In a joint opinion, Justices Virginia Bell, Patrick Keane, Michelle Gordon and James Edelman JJ said the risk of unfairness, to either side, involved in a trial judge’s right to comment that goes as far as suggesting how disputed questions of fact should be resolved is such that “that risk should not be courted by trial judges”.
“Further, there may be cases where a trial judge’s comments suggest that questions of disputed fact should be resolved by the jury in favour of the defence.
Because there is, generally speaking, no appeal from a verdict of acquittal by the jury, the unfairness to the prosecution in such a case could not be remedied,” the joint opinion read.
“It is desirable to clarify the position with a view to ensuring that injustice of this kind does not occur.”
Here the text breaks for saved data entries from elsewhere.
Lemma IssuanceBegin_free name maxN (w : world S) c :
  quiet w → lock_free w name → issued w name c →
  ∃ r w', IssuanceBegin name maxN w = (r, w') ∧
    quiet w' ∧ w_vms w' = w_vms w ∧ w_minted w' = Datatypes.S (w_minted w) ∧ issued w' name c ∧
    if maxN <=? c then lock_free w' name ∧ ∃ d, r = Ok (false, "", d) ∧ second ≤ d
    else lock_fresh w' name (token (w_minted w)) ∧ w_done w' = w_done w ∧ r = Ok (true, token (w_minted w), 0).
Proof.
  intros Hq Hf Hc. unfold IssuanceBegin. unfold bind at 1. unfold mintToken. cbv beta iota zeta.
  set (w0 := World (w_now w) _ _ _ _ _). set (tok := token (w_minted w)). unfold bind at 1.
  pose proof (iss_keys_differ name) as Hne.
  destruct (setnx_free w0 name tok) as (w1 & E & Hq1 & Hv1 & Hm1 & Hd1 & Hl1 & Hk1); [done..|].
  rewrite E. cbn [rbool negb].
  assert (issued w1 name c) as Hc1.
  { unfold issued, counter in *. rewrite Hv1, Hk1 by congruence. exact Hc. }
  unfold bind at 1.
  destruct (get_counter w1 (issuanceKey name) c Hq1 Hc1) as (w2 & r & E2 & Hq2 & Hv2 & [Hm2 Hd2] & Hr & Hk2).
  rewrite E2, Hr.
  assert (issued w2 name c) as Hc2. { unfold issued, counter in *. by rewrite Hv2, Hk2. }
  assert (lock_fresh w2 name tok) as Hl2. { unfold lock_fresh in *. by rewrite Hv2, Hk2. }
  change (w_vms w0) with (w_vms w) in *. change (w_minted w0) with (Datatypes.S (w_minted w)) in *.
  destruct (maxN <=? c).
  - unfold bind. destruct (releaseIssLock_run name tok w2 tok Hq2 (lock_fresh_held _ _ _ Hl2)) as (w3 & -> & Hq3 & [Hv3 Hm3] & Hl3 & Hk3).
    rewrite String.eqb_refl in Hl3.
    destruct (window_left_run w3 name Hq3) as (w4 & d & -> & Hq4 & Hv4 & Hm4 & Hk4 & Hc4 & t & -> & Ht).
    eexists _, w4. split; [reflexivity|]. split; [done|]. split; [congruence|].
    assert (issued w3 name c) as Hc3.
    { unfold issued, counter in *. rewrite Hv3, Hk3 by congruence. done. }
    split; [|split; [by apply Hc4|]].
    + congruence.
    + split; [|by eexists]. unfold lock_free in *. rewrite Hv4, Hk4 by done. congruence.
  - eexists _, w2. split; [reflexivity|]. split; [done|]. do 2 (split; [congruence|]).
    split; [exact Hc2|]. split; [exact Hl2|]. split; [|reflexivity].
    by rewrite Hd2, Hd1.
Qed.
(** [IssuanceBegin] refuses while another order runs, admits below the cap with the lock
    held, and refuses at the cap with the lock freed and a wait of at least a second. *)
Lemma IssuanceBegin_decides name maxN (w : world S) :
  quiet w →
  (∀ t, lock_held w name t →
     ∃ w', IssuanceBegin name maxN w = (Err ErrIssuanceInFlight, w') ∧
           ∀ k, look (w_srv w') (w_vms w) k = look (w_srv w) (w_vms w) k) ∧
  (∀ c, lock_free w name → issued w name c → c < maxN →
     ∃ w', IssuanceBegin name maxN w = (Ok (true, token (w_minted w), 0), w') ∧
           lock_held w' name (token (w_minted w)) ∧ issued w' name c) ∧
  (∀ c, lock_free w name → issued w name c → maxN ≤ c →
     ∃ w' d, IssuanceBegin name maxN w = (Ok (false, "", d), w') ∧ second ≤ d ∧
           lock_free w' name ∧ issued w' name c).
Proof.
  intros Hq. split; [intros t; by apply IssuanceBegin_busy|].
  split; intros c Hf Hc Hcap;
    destruct (IssuanceBegin_free name maxN w c Hq Hf Hc) as (r & w' & -> & _ & _ & _ & Hc' & Hr);
    destruct (Z.leb_spec maxN c); try lia.
  - destruct Hr as (Hl & _ & ->). exists w'. split; [done|]. split; [by apply lock_fresh_held|done].
  - destruct Hr as (Hl & d & -> & Hd). by exists w', d.
Qed.

Lemma IssuanceRecord_run name (w : world S) c t :
  quiet w → lock_held w name t → issued w name c → c + 1 ≤ max_int64 →
  ∃ w', IssuanceRecord name w = (Ok tt, w') ∧ quiet w' ∧ w_minted w' = w_minted w ∧
        lock_held w' name t ∧ issued w' name (c + 1).
Proof.
  intros Hq Hl [Hr Hc] Hmax. pose proof (iss_keys_differ name) as Hne.
  destruct (incr_counter sec_ms prec_ms (w_vms w) (issuanceKey name) c 1 _ ltac:(lia) (proj1 Hr) Hmax Hc)
    as [x E].
  destruct (expireNX_counter sec_ms prec_ms (w_vms w) (issuanceKey name) (c + 1) issWindowTTL x) as [y F].
  { by apply (ttl_positive _ 604800). }
  unfold IssuanceRecord, bind. rewrite pipeline_quiet by done.
  eexists. split; [|split; [|split; [|split]]].
  - cbn [exec_list fst snd first_err]. vk. rewrite E. cbn [fst snd]. rewrite F. reflexivity.
  - done.
  - done.
  - unfold lock_held in *. cbn [w_srv w_vms with_srv exec_list snd]. by vk.
  - unfold issued, counter. cbn [w_srv w_vms with_srv exec_list snd]. vk. rewrite E. cbn [snd].
    rewrite F. split; [lia|]. right. by eexists.
Qed.

(** One issuance round as [enroll.Issue] runs it when the CA delivers: begin,
    record the certificate, end. *)
Definition issue_round (name : string) (maxN : Z) : M S bool :=
  let* r := IssuanceBegin name maxN in
  match r with
  | Ok (true, orderID, _) =>
      let* _ := IssuanceRecord name in
      let* _ := IssuanceEnd name orderID in
      ret true
  | _ => ret false
  end.

Fixpoint issue_rounds (n : nat) (name : string) (maxN : Z) : M S (list bool) :=
  match n with
  | O => ret []
  | Datatypes.S n' =>
      let* b := issue_round name maxN in
      let* rest := issue_rounds n' name maxN in
      ret (b :: rest)
  end.

Lemma issue_round_run name maxN (w : world S) c :
  quiet w → lock_free w name → issued w name c → c + 1 ≤ max_int64 →
  ∃ w', issue_round name maxN w = (c <? maxN, w') ∧ quiet w' ∧ lock_free w' name ∧
        issued w' name (if c <? maxN then c + 1 else c).
Proof.
  intros Hq Hf Hc Hmax. unfold issue_round, bind at 1.
  destruct (IssuanceBegin_free name maxN w c Hq Hf Hc) as (r & w1 & -> & Hq1 & _ & _ & Hc1 & Hr).
  rewrite Z.ltb_antisym. destruct (maxN <=? c); simpl.
  - destruct Hr as (Hf1 & d & -> & _). exists w1. split; [reflexivity|]. done.
  - destruct Hr as (Hl1%lock_fresh_held & _ & ->). unfold bind at 1.
    destruct (IssuanceRecord_run name w1 c _ Hq1 Hl1 Hc1 Hmax) as (w2 & -> & Hq2 & _ & Hl2 & Hc2).
    unfold bind, IssuanceEnd.
    destruct (releaseIssLock_run name (token (w_minted w)) w2 _ Hq2 Hl2)
      as (w3 & -> & Hq3 & [Hv3 _] & Hl3 & Hk3).
    rewrite String.eqb_refl in Hl3. exists w3. split; [reflexivity|].
    split; [done|]. split; [done|]. unfold issued, counter in *.
    pose proof (iss_keys_differ name). by rewrite Hv3, Hk3 by congruence.
Qed.

Lemma issue_rounds_run n name maxN (w : world S) c :
  quiet w → lock_free w name → issued w name c → 0 ≤ maxN → c + Z.of_nat n ≤ max_int64 →
  (issue_rounds n name maxN w).1 = admitted n maxN c.
Proof.
  revert w c. induction n as [|n IH]; intros w c Hq Hf Hc Hm Hmax; [by rewrite admitted_0|].
  cbn [issue_rounds]. unfold bind.
  destruct (issue_round_run name maxN w c) as (w1 & -> & Hq1 & Hf1 & Hc1); [done|done|done|lia|].
  pose proof (proj1 (proj1 Hc)) as Hc0.
  specialize (IH w1 _ Hq1 Hf1 Hc1 Hm ltac:(destruct (c <? maxN); lia)).
  destruct (issue_rounds n name maxN w1) as [rest w2]. simpl in *. rewrite IH.
  rewrite admitted_S by done. destruct (Z.ltb_spec c maxN), (Z.leb_spec (c + 1) maxN); try lia.
  - done.
  - f_equal. by rewrite !admitted_full by lia.
Qed.

(** ** The heartbeat keeps the lock for as long as the order runs *)
Lemma refresh_fresh name tok (w : world S) ex : quiet w →
  look (w_srv w) (w_vms w) (issLockKey name) = Some (Entry (VStr tok) (Some ex)) →
  ∃ w', refreshIssLock name tok w = (tt, w') ∧ frame (issLockKey name) w w' ∧ lock_fresh w' name tok.
Proof.
  intros Hq Hl. unfold refreshIssLock, bind.
  destruct (call_spec (Get (issLockKey name)) (issLockKey name) w) as (w1 & -> & F1 & E1); [done..|].
  unfold at_key in E1 at 2. unfold at_key at 1. rewrite Hl in *. spec_simpl. rewrite String.eqb_refl.
  destruct (call_spec (PExpire (issLockKey name) issLockTTL) (issLockKey name) w1) as (w2 & -> & F2 & E2);
    [apply F1|done|].
  rewrite E1 in E2. spec_simpl. pose proof lock_ttl. unfold with_deadline in E2. revert E2. zcase. intros E2.
  exists w2. split; [reflexivity|]. split; [by eapply frame_trans|].
  unfold lock_fresh. unfold at_key in E2. by rewrite E2, (frame_vms _ _ _ F2).
Qed.

Lemma heartbeat_fresh n name tok (w : world S) :
  quiet w → w_done w = None → lock_fresh w name tok →
  ∃ w', IssuanceHeartbeatLoop n name tok w = (tt, w') ∧ quiet w' ∧ w_done w' = None ∧
        lock_fresh w' name tok ∧ w_now w' = w_now w + Z.of_nat n * issLockBeat ∧ w_vms w ≤ w_vms w' ∧
        ∀ k, k ≠ issLockKey name → at_key w' k = expire (w_vms w') (at_key w k).
Proof.
  revert w. induction n as [|n IH]; intros w Hq Hd Hl.
  { exists w. split; [reflexivity|]. do 3 (split; [done|]). split; [lia|]. split; [lia|].
    intros k _. apply law_time. lia. }
  cbn [IssuanceHeartbeatLoop]. unfold bind at 1, sleep. rewrite Hd.
  set (w1 := World _ _ _ _ _ _).
  assert (prec_ms issLockTTL = 15000) as Hp.
  { replace issLockTTL with (15000 * millisecond) by done. by rewrite law_prec. }
  destruct (refresh_fresh name tok w1 (w_vms w + prec_ms issLockTTL)) as (w2 & E2 & F2 & Hl2); [done| |].
  { unfold w1. simpl. rewrite (law_time _ (w_vms w)); [|unfold issLockBeat, second, millisecond; divmod].
    rewrite Hl. simpl. rewrite Hp. change (issLockBeat / millisecond) with 5000. zcase. done. }
  unfold bind at 1. rewrite E2.
  destruct (IH w2 (frame_quiet _ _ _ F2)) as (w' & E' & Q' & D' & L' & N' & V' & K');
    [by rewrite (frame_done _ _ _ F2)|done|].
  rewrite (frame_vms _ _ _ F2) in V'. unfold w1 in V'. simpl in V'. change (issLockBeat / millisecond) with 5000 in V'.
  exists w'. split; [done|]. do 3 (split; [done|]). split; [|split; [lia|]].
  - rewrite N', (frame_now _ _ _ F2). unfold w1. simpl. lia.
  - intros k Hk. rewrite K', (frame_keys _ _ _ F2) by done. unfold at_key, w1. simpl.
    change (issLockBeat / millisecond) with 5000. rewrite (law_time _ (w_vms w)) by lia.
    symmetry. by apply expire_mono.
Qed.

(** A counter read later: it is what it was, or its window is over. *)
Lemma counter_later (w w' : world S) k c :
  at_key w' k = expire (w_vms w') (at_key w k) → counter (w_srv w) (w_vms w) k c →
  ∃ c', (c' = c ∨ c' = 0) ∧ counter (w_srv w') (w_vms w') k c'.
Proof.
  unfold at_key. intros He [Hr Hc]. unfold counter. rewrite He.
  destruct Hc as [[-> ->]|[ex ->]]; [exists 0; simpl; auto|].
  destruct ex as [ex|]; simpl; [destruct (ex <=? w_vms w')|].
  - exists 0. split; [auto|]. split; [unfold max_int64; lia|auto].
  - exists c. split; [auto|]. split; [done|]. right. by eexists.
  - exists c. split; [auto|]. split; [done|]. right. by eexists.
Qed.

(** A running heartbeat keeps the lock for as long as it beats. *)
Lemma heartbeat_keeps_lock n name tok (w : world S) :
  quiet w → w_done w = None → lock_fresh w name tok →
  ∃ w', IssuanceHeartbeatLoop n name tok w = (tt, w') ∧ lock_held w' name tok ∧
        w_now w' = w_now w + Z.of_nat n * issLockBeat.
Proof.
  intros Hq Hd Hl. destruct (heartbeat_fresh n name tok w Hq Hd Hl) as (w' & E & _ & _ & L & N & _ & _).
  exists w'. split; [done|]. split; [by apply lock_fresh_held|done].
Qed.

(** The weekly cap is exact: of [n] issuance rounds of a tunnel that all succeed, the
    first [maxN] get a certificate and all the others are told to wait. *)
Lemma weekly_issuance_cap n name maxN (w : world S) :
  quiet w → lock_free w name → issued w name 0 → 0 ≤ maxN → Z.of_nat n ≤ max_int64 →
  (issue_rounds n name maxN w).1 =
    replicate (n `min` Z.to_nat maxN) true ++ replicate (n - Z.to_nat maxN) false.
Proof.
  intros Hq Hf Hc Hm Hn. rewrite (issue_rounds_run n name maxN w 0) by (done || lia).
  by apply admitted_from_0.
Qed.
End issuance.

(** ** Witnesses *)
Lemma Allow_admits_exactly_limit_witness :
  (run_allow 5 "connect" "192.0.2.1" 3 (60 * second) sample_world).1 =
    replicate 3 true ++ replicate 2 false.
Proof.
  apply (Allow_admits_exactly_limit 5 "connect" "192.0.2.1" 3 60 sample_world);
    [done|lia|apply empty_counter|lia|by vm_compute].
Defined.

Lemma weekly_issuance_cap_witness :
  (issue_rounds 4 "abc" 2 sample_world).1 = replicate 2 true ++ replicate 2 false.
Proof.
  apply (weekly_issuance_cap 4 "abc" 2 sample_world);
    [done|done|apply empty_counter|lia|by vm_compute].
Defined.

Lemma Charge_quiet_witness :
  ∃ w', Charge {| bwRate := 500; pktCap := 0; dayCap := 1000; weekCap := 5000; streamTTL := minute |}
          "abc" "m" "in" 600 sample_world =
          (charge_decide {| bwRate := 500; pktCap := 0; dayCap := 1000; weekCap := 5000; streamTTL := minute |}
             (w_now sample_world) (0 + 600) (0 + 1) (0 + 600) (0 + 600), None, w') ∧
        charged w' "abc" "in" (0 + 600) (0 + 1) (0 + 600) (0 + 600).
Proof.
  apply (Charge_quiet _ "abc" "m" "in" 600 sample_world 0 0 0 0); try by vm_compute.
  unfold charged. destruct (chargeKeys _ _ _) as [[[? ?] ?] ?]. repeat (split; [apply empty_counter|]). done.
Defined.
End Limiter.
In the present case, the four justices noted that a trial judge’s role is to sum up the case presented by both the prosecution and the accused for the jury, after both sides have addressed the jury. The trial judge’s observations in this case, concerning the appellant’s online gambling losses, “went beyond necessary correction and were such as gratuitously to belittle the appellant’s counsel”.
The NSW Criminal Court of Appeal said that the trial judge’s summing up did not amount to a miscarriage of justice as “this was a very strong Crown case”, the High Court said, “but the lack of balance in the comments by the trial judge cannot be justified as no more than a reflection of the relative strengths of the arguments made by each side”.
“In some cases where the prosecution case is strong, even a neutral summary of that case by the trial judge may sound adverse to the accused, but there is a real and well-recognised difference between the statement of a case and the advocacy of that case,” the dicta continued.
A trial judge’s ability to comment on the facts of a case “is not some form of entitlement standing free of constraints”, the four justices continued.
“Where a trial judge’s summing-up so favours the prosecution as to deny the accused a fair trial, the miscarriage of justice that results cannot be justified or excused by invoking the judge's ‘right’ to comment on the facts.”
As such, the High Court concluded that Beech-Jones J of the NSW CCA – who dissented in the earlier dismissed appeal – was right to conclude “that the trial judge’s summing-up was so unfair in its lack of balance that a miscarriage of justice occurred”.
In light of such a determination, the conviction against the appellant was quashed, and a new trial ordered.